▸ **Requirement**:
Once you reach the line containing "(** ** How long to sleep *)" in the data below, restate each line word for word up to and including the one containing "(** One family".

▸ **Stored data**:
Content starts

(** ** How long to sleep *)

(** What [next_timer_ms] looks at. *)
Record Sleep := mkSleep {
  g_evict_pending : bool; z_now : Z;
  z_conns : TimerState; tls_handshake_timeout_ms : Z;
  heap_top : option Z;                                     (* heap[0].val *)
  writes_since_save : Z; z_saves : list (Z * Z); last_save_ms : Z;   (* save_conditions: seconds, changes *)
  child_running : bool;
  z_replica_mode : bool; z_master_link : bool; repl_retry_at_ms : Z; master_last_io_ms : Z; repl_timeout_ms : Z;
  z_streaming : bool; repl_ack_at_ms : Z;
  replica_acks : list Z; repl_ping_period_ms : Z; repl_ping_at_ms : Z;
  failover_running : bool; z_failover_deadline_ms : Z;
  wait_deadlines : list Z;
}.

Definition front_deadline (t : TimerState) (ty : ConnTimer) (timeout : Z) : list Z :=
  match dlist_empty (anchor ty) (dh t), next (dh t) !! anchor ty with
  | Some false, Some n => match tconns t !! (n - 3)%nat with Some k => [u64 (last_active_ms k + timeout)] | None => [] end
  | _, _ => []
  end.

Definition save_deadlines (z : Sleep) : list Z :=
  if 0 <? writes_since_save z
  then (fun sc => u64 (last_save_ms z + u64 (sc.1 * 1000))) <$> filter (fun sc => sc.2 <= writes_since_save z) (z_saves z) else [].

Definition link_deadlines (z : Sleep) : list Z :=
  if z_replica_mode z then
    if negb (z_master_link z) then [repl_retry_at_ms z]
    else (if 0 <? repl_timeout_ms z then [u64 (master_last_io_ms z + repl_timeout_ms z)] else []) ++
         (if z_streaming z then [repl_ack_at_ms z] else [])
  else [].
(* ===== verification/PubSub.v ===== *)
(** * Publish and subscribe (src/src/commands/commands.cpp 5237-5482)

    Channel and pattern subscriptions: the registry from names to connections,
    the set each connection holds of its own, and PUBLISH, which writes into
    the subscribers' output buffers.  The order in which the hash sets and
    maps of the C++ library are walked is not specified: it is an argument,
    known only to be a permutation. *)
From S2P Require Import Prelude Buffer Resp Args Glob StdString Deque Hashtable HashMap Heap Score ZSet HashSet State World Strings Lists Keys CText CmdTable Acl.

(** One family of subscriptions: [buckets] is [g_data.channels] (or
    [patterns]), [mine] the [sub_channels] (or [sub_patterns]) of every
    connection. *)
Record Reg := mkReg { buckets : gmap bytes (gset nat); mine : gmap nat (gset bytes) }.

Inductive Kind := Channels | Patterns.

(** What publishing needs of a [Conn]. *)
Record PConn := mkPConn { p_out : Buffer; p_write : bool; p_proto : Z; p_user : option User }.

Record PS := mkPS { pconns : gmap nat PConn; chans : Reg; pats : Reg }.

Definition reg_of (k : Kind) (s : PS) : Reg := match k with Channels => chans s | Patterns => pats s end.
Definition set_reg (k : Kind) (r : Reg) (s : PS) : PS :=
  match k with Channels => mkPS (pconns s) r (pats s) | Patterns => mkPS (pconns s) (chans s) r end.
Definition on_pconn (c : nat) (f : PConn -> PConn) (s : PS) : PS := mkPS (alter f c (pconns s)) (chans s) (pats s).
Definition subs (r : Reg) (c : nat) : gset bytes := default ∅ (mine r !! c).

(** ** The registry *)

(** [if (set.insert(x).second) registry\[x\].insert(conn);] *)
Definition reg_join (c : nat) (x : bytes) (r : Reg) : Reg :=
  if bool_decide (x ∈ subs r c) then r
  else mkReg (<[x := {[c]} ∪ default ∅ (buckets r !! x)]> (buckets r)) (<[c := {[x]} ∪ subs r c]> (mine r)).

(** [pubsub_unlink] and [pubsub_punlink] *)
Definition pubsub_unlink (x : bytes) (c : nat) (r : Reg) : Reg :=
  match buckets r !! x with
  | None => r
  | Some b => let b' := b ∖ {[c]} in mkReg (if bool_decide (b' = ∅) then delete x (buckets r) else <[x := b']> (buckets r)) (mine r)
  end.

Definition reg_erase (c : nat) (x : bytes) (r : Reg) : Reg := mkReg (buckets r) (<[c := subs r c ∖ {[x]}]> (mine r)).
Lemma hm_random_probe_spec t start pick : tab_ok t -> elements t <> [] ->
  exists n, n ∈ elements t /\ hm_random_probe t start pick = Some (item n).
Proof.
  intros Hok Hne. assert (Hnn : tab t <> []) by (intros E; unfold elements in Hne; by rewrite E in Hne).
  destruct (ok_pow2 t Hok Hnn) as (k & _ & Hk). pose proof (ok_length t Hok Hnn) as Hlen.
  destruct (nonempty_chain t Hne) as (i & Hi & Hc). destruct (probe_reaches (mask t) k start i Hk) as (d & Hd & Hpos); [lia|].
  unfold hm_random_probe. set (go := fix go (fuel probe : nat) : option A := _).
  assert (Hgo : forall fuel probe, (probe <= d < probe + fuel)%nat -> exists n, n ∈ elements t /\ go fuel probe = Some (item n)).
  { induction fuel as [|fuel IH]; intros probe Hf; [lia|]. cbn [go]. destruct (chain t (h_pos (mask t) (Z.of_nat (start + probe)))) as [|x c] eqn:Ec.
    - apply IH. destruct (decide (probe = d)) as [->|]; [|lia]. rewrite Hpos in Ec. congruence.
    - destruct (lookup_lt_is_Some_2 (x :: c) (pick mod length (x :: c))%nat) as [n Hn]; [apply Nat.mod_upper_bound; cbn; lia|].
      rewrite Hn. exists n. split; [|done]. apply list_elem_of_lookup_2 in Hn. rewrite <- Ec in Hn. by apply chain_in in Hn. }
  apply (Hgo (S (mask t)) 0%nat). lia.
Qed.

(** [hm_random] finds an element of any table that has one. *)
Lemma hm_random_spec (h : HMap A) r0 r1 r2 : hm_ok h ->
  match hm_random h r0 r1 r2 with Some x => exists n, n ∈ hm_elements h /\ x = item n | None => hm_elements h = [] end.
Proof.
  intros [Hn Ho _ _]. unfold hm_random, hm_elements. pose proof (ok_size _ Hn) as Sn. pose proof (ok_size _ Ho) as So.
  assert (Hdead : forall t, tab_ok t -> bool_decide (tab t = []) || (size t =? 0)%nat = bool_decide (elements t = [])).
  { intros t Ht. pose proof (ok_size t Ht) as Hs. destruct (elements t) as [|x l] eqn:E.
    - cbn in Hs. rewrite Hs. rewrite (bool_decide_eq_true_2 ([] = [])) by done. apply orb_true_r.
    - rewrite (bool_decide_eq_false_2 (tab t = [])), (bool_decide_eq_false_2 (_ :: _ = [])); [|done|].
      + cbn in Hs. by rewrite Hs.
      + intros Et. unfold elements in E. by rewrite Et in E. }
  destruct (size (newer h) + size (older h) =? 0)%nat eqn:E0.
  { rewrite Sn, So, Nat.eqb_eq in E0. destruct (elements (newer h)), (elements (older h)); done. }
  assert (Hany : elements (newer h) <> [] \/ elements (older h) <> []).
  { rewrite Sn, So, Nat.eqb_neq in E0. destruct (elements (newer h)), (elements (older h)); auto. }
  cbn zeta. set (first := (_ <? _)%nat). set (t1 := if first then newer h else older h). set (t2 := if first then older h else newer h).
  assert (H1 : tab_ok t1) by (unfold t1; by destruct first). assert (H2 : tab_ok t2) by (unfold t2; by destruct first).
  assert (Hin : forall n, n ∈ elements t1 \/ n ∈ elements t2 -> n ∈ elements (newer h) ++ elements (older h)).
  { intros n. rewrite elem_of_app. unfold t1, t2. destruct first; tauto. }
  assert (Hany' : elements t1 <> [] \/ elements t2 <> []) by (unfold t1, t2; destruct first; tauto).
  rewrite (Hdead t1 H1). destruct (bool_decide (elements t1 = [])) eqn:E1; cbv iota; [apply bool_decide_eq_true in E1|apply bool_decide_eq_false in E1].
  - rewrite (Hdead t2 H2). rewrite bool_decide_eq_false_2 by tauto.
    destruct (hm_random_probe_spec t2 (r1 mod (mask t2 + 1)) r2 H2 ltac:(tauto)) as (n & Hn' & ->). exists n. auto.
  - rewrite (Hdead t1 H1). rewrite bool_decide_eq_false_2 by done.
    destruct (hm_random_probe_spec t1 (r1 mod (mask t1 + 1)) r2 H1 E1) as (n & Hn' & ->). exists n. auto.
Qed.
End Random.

Content ends
Content starts

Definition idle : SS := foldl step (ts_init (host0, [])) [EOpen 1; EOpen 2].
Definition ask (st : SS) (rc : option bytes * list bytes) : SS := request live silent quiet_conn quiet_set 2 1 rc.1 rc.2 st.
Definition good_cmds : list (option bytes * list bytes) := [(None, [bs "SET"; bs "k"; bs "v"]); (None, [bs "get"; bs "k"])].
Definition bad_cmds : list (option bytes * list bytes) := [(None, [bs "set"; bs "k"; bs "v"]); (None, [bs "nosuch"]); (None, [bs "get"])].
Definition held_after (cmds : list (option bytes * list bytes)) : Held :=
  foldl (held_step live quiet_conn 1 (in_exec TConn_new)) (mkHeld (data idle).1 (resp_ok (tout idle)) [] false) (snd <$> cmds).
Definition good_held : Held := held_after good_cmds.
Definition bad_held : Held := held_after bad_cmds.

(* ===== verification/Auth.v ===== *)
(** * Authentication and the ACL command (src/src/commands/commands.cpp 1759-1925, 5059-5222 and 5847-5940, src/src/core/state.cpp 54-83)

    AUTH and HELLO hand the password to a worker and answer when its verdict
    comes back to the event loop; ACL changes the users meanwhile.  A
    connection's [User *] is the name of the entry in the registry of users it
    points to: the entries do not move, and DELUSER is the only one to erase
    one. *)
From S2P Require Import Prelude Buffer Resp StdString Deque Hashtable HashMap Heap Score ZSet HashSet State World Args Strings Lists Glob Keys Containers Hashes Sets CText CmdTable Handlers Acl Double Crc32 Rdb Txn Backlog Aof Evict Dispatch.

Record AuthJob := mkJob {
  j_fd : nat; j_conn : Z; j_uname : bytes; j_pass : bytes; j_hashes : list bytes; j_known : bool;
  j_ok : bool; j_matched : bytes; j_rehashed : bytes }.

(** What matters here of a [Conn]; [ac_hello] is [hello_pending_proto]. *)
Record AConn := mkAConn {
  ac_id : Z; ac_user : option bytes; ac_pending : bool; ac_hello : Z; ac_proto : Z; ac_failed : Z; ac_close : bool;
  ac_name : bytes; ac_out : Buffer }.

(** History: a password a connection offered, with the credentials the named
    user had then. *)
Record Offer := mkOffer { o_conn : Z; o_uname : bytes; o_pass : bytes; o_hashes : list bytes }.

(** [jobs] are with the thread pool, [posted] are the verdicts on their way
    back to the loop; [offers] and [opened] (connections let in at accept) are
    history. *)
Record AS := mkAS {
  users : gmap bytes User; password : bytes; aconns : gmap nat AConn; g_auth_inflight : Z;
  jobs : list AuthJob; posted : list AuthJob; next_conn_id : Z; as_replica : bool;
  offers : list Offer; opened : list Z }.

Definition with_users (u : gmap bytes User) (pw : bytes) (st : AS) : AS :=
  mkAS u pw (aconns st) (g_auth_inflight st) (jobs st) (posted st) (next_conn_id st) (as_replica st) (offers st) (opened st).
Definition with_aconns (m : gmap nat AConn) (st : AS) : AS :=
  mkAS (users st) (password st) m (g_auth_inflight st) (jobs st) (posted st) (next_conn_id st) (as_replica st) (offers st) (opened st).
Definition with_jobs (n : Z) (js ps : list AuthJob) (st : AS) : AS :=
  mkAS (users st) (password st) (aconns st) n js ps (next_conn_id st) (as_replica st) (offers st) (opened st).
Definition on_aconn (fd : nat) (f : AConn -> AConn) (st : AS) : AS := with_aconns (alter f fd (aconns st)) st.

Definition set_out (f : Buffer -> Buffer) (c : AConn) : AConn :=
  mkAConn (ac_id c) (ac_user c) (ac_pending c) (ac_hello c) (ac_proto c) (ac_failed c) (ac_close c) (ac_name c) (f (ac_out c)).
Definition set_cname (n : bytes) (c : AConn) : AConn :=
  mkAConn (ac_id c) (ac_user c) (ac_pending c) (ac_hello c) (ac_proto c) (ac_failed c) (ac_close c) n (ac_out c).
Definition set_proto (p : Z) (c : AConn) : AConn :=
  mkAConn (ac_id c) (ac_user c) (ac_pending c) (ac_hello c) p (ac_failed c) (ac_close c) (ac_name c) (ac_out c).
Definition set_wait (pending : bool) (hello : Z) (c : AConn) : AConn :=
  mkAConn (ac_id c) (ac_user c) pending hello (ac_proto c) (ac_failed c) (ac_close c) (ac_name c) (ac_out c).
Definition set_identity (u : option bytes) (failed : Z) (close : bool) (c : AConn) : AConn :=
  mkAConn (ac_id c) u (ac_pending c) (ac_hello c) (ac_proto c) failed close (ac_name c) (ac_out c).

Content ends

▸ **Written solution**:
(** ** How long to sleep *)

(** What [next_timer_ms] looks at. *)
Record Sleep := mkSleep {
  g_evict_pending : bool; z_now : Z;
  z_conns : TimerState; tls_handshake_timeout_ms : Z;
  heap_top : option Z;                                     (* heap[0].val *)
  writes_since_save : Z; z_saves : list (Z * Z); last_save_ms : Z;   (* save_conditions: seconds, changes *)
  child_running : bool;
  z_replica_mode : bool; z_master_link : bool; repl_retry_at_ms : Z; master_last_io_ms : Z; repl_timeout_ms : Z;
  z_streaming : bool; repl_ack_at_ms : Z;
  replica_acks : list Z; repl_ping_period_ms : Z; repl_ping_at_ms : Z;
  failover_running : bool; z_failover_deadline_ms : Z;
  wait_deadlines : list Z;
}.

Definition front_deadline (t : TimerState) (ty : ConnTimer) (timeout : Z) : list Z :=
  match dlist_empty (anchor ty) (dh t), next (dh t) !! anchor ty with
  | Some false, Some n => match tconns t !! (n - 3)%nat with Some k => [u64 (last_active_ms k + timeout)] | None => [] end
  | _, _ => []
  end.

Definition save_deadlines (z : Sleep) : list Z :=
  if 0 <? writes_since_save z
  then (fun sc => u64 (last_save_ms z + u64 (sc.1 * 1000))) <$> filter (fun sc => sc.2 <= writes_since_save z) (z_saves z) else [].

Definition link_deadlines (z : Sleep) : list Z :=
  if z_replica_mode z then
    if negb (z_master_link z) then [repl_retry_at_ms z]
    else (if 0 <? repl_timeout_ms z then [u64 (master_last_io_ms z + repl_timeout_ms z)] else []) ++
         (if z_streaming z then [repl_ack_at_ms z] else [])
  else [].
(* ===== verification/PubSub.v ===== *)
(** * Publish and subscribe (src/src/commands/commands.cpp 5237-5482)

    Channel and pattern subscriptions: the registry from names to connections,
    the set each connection holds of its own, and PUBLISH, which writes into
    the subscribers' output buffers.  The order in which the hash sets and
    maps of the C++ library are walked is not specified: it is an argument,
    known only to be a permutation. *)
From S2P Require Import Prelude Buffer Resp Args Glob StdString Deque Hashtable HashMap Heap Score ZSet HashSet State World Strings Lists Keys CText CmdTable Acl.

(** One family of subscriptions: [buckets] is [g_data.channels] (or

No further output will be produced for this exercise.